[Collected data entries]
====================

Section load.
Context (e0 : kenv) (refs : list nat) (ip : nat) (f : afile) (path : list Z) (strs : list (list Z)) (rest : list (option (list Z))) (p : proc).
Context (Hold : p_pgdir p = old) (Hks : p_kstack p ≠ 0) (Hnm : length (p_name p) = 16%nat) (Hpath : 0 ∈ path).
Context (Hstrs : Forall arg_ok strs) (Hjunk : length junk = 36%nat).
Context (Hkm : kmem_ok (n_mem e0) l) (Hso : space_ok kend (n_mem e0) old To Mo) (Hnd : NoDup tot).

(** Everything after the segments are loaded. *)
Lemma exec_tail h segs d sz img (e : kenv) :
  elf_of (af_data f) = Some h → segments (af_data f) (Z.to_nat (eh_phnum h)) (eh_phoff h) = Some segs → load_segs (af_data f) segs (0, []) = Some (sz, img) →
  uspace (n_mem e) Rp d None (npages sz) img tot → 0 ≤ sz < KERNBASE → kept (n_mem e0) (n_mem e) Rp → fs_same refs (n_fs e0) (n_fs e) →
  n_ft e = n_ft e0 → n_pipe e = n_pipe e0 →
  ∃ r p' e',
    ('(o, m1) ← setup_stack kend junk d sz ((Some <$> strs) ++ None :: rest) (n_mem e);
     match o with
     | None => exec_bad kend d None p (e <| n_mem := m1 |>)
     | Some (sz1, sp) => exec_commit kend path d sz1 (eh_entry h) sp p (e <| n_mem := m1 |>)
     end) = Ok (r, p', e') ∧
    exec_result path (program_of (af_data f) (cstr <$> strs)) p refs e0 e' r p'.
Proof.
  intros Hh Hsegs Hload Hus Hsz Hk Hfs Hft Hpi. unfold program_of. rewrite Hh. cbn [mbind option_bind]. rewrite Hsegs. cbn [mbind option_bind]. rewrite Hload. cbn [mbind option_bind].
  destruct (setup_stack_spec kend end_above kdata data_page data_above data_below Rp d tot junk _ strs rest (n_mem e) img sz Hus Hsz eq_refl Hstrs Hjunk)
    as (o & m1 & -> & Hk1 & Hres). rewrite bind_ret. set (n := npages sz + 2) in *. assert (kept (n_mem e0) m1 Rp) as Hk01 by (by eapply kept_same).
  destruct o as [[sz1 sp]|].
  - destruct Hres as (-> & Htop & img' & Hst & Hus'). rewrite decide_False by lia. rewrite Hst. cbn [mbind option_bind]. set (x := mkprogram (eh_entry h) n sp img').
    destruct (exec_commit_spec m1 path d x p (e <| n_mem := m1 |>) Hus' (old_kept _ _ Hso Hk01)) as (p' & m' & Hrun & Hk' & Hruns); try done.
    eexists _, _, _. split; [exact Hrun|]. split_and!; try done; [eapply kept_same; [exact (kept_R _ _ Hk01)|exact Hk']|]. left. split; [done|]. by exists x.
  - destruct Hres as [Hp Hwhy]. apply (bad_released e0); try done. intros x. case_decide as Htop; [done|]. destruct Hwhy as [?|[Hsh|Hnone]]; [done| |by rewrite Hnone].
    intros Hx. apply bind_Some in Hx as ([sp img'] & _ & [= <-]). by apply short_pages.
Qed.

Lemma exec_load_spec (e : kenv) :
  okl sb ds (<[ip := true]> none) (n_fs e) (ip :: refs) → file (n_fs e) (inums (n_fs e) ip) = Some f → af_nlink f ≠ 0 → af_type f ≠ T_DEV →
  files (n_fs e) (file (n_fs e0)) → same_refs refs (n_fs e0) (n_fs e) → n_ft e = n_ft e0 → n_pipe e = n_pipe e0 → n_mem e = n_mem e0 →
  ∃ r p' e', exec_load kend kdata devs junk path ((Some <$> strs) ++ None :: rest) ip p e = Ok (r, p', e') ∧
    exec_result path (program_of (af_data f) (cstr <$> strs)) p refs e0 e' r p'.
Proof.
  intros Hok Hf Hnl Hty Hfiles Hrefs Hft Hpi Hm. pose proof (locked_readable sb ds devs (n_fs e) (ip :: refs) ip f Hok Hf Hty) as Hrd.
  assert (∀ d m' want, kept (n_mem e0) m' Rp → (d = 0 ∧ (∃ l', kmem_ok m' l' ∧ l' ≡ₚ l) ∨ partial kend kdata Rp d tot m') →
    (∀ x, want = Some x → Z.of_nat (length l) < 1025 + 2 * pg_pages x) →
    ∃ r p' e', exec_bad kend d (Some ip) p (e <| n_mem := m' |>) = Ok (r, p', e') ∧ exec_result path want p refs e0 e' r p') as Hbad.
  { intros d m' want Hk Hmem Hw. by apply (bad_locked e0 refs ip f d path want p (e <| n_mem := m' |>)). }
  assert (∀ want, want = None → ∃ r p' e', exec_bad kend 0 (Some ip) p e = Ok (r, p', e') ∧ exec_result path want p refs e0 e' r p') as Hbad0.
  { intros want ->. destruct (Hbad 0 (n_mem e) None) as (r & p' & e' & Hr & ?); [rewrite Hm; done|left; split; [done|]; exists l; by rewrite Hm|done|].
    rewrite kenv_same in Hr. by exists r, p', e'. }
  unfold exec_load. pose proof (rd_readi (Readable := Hrd) 0 ELFHDR ltac:(done) ltac:(done)) as Hri. rewrite Z.add_0_l in Hri. destruct (decide (ELFHDR ≤ Z.of_nat (length (af_data f)))) as [Hlen|Hlen].
  2: { destruct Hri as (r & b & Hr & Hrr & Hne & _). rewrite (read_at_eq devs ip (n_fs e) e 0 ELFHDR r b eq_refl Hr), bind_ret, decide_True.
    - apply Hbad0. unfold program_of, elf_of. by rewrite decide_False.
    - destruct (decide (r = -1)) as [->|]; [done|]. rewrite u32_small by (unfold PGSIZE in *; lia). done. }
  rewrite (read_at_eq devs ip (n_fs e) e 0 ELFHDR _ _ eq_refl Hri), bind_ret, decide_False by (intros []; done).
  destruct (get_elfhdr_Ok (slice (Z.to_nat 0) (Z.to_nat ELFHDR) (af_data f))) as (h & Hh & Hoff).
  { rewrite slice_length; [done|]. unfold ELFHDR in *. lia. } { apply Forall_slice, rd_bytes. }
  change (Z.to_nat 0) with 0%nat in *. rewrite Hh, bind_ret. destruct (decide (eh_magic h ≠ ELF_MAGIC)) as [Hmag|Hmag].
  { apply Hbad0. unfold program_of, elf_of. rewrite decide_True, Hh by done. by rewrite decide_False. }
  apply dec_stable in Hmag. assert (elf_of (af_data f) = Some h) as Helf by (unfold elf_of; rewrite decide_True, Hh by done; by rewrite decide_True).
  destruct (setupkvm_spec kend end_above kdata data_page data_above data_below (n_mem e) l Rp) as [(d & m1 & l1 & T1 & M1 & -> & Hv1 & Ht1 & Hk1 & HM1)|(m1 & l1 & -> & Hk1 & Hl1 & Hkp1 & Hcnt)];
    [by rewrite Hm|done| |]; rewrite bind_ret.
  2: { rewrite decide_True by done. apply Hbad; [by rewrite <- Hm|left; split; [done|by exists l1]|]. intros x Hx. apply program_pages in Hx. lia. }
  pose proof (page_range _ _ (so_page _ _ _ _ _ (vo_space _ _ _ _ _ _ _ Hv1))). rewrite decide_False by lia.
  assert (uspace m1 Rp d None (npages 0) [] tot) as Hus.
  { exists l1, T1, M1. split_and!; [done|done|]. split; [done|done|intros k Hk; change (npages 0) with 0 in Hk; lia|done]. }
  rewrite Hm in Hk1.
  destruct (load_loop_spec kend end_above kdata data_page data_above data_below devs Rp d tot ip (n_fs e) (af_data f) Hrd (Z.to_nat (eh_phnum h)) m1 [] (eh_phoff h) 0 (e <| n_mem := m1 |>) Hus)
    as (o & m2 & -> & Hk2 & Hres); [done|done|done|done|]. rewrite bind_ret. assert (kept (n_mem e0) m2 Rp) as Hk02 by (by eapply kept_same).
  destruct o as [sz|].
  - destruct Hres as (img & Hres & Hus2 & Hsz). apply bind_Some in Hres as (segs & Hsegs & Hload).
    destruct (exec_close sb ds (n_fs e) refs ip f Hok Hf Hnl) as (s' & Hcl & Hok' & Hr' & Hf'). unfold on_fs.
    change (n_fs (e <| n_mem := m1 |> <| n_mem := m2 |>)) with (n_fs e). rewrite Hcl. cbn [mbind outcome_bind].
    apply (exec_tail h segs d sz img (op_end (e <| n_mem := m1 |> <| n_mem := m2 |> <| n_fs := s' |>))); try done.
    split; [done|intros k Hin; change (inums s' k = inums (n_fs e0) k); rewrite Hr' by done; by apply Hrefs|].
    intros j Hj. change (file s' j = file (n_fs e0) j). rewrite Hf' by done. by apply Hfiles.
  - destruct Hres as [Hp Hsh]. apply (Hbad d m2); [done|by right|]. intros x Hx. apply program_some in Hx as (h' & segs & sz & img & Hh' & Hsegs & Hload & Hn).
    assert (h' = h) as -> by congruence. specialize (Hsh sz img). rewrite Hsegs in Hsh. specialize (Hsh Hload). apply short_pages in Hsh. lia.
Qed.
End load.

====================

● **Work required**: Your answer should consist solely of the lines above from the line with "rewrite decide_True by" to the line with "assert (uspace m1", both included, reproduced exactly.

● **Exercise output**:
  2: { rewrite decide_True by done. apply Hbad; [by rewrite <- Hm|left; split; [done|by exists l1]|]. intros x Hx. apply program_pages in Hx. lia. }
  pose proof (page_range _ _ (so_page _ _ _ _ _ (vo_space _ _ _ _ _ _ _ Hv1))). rewrite decide_False by lia.
  assert (uspace m1 Rp d None (npages 0) [] tot) as Hus.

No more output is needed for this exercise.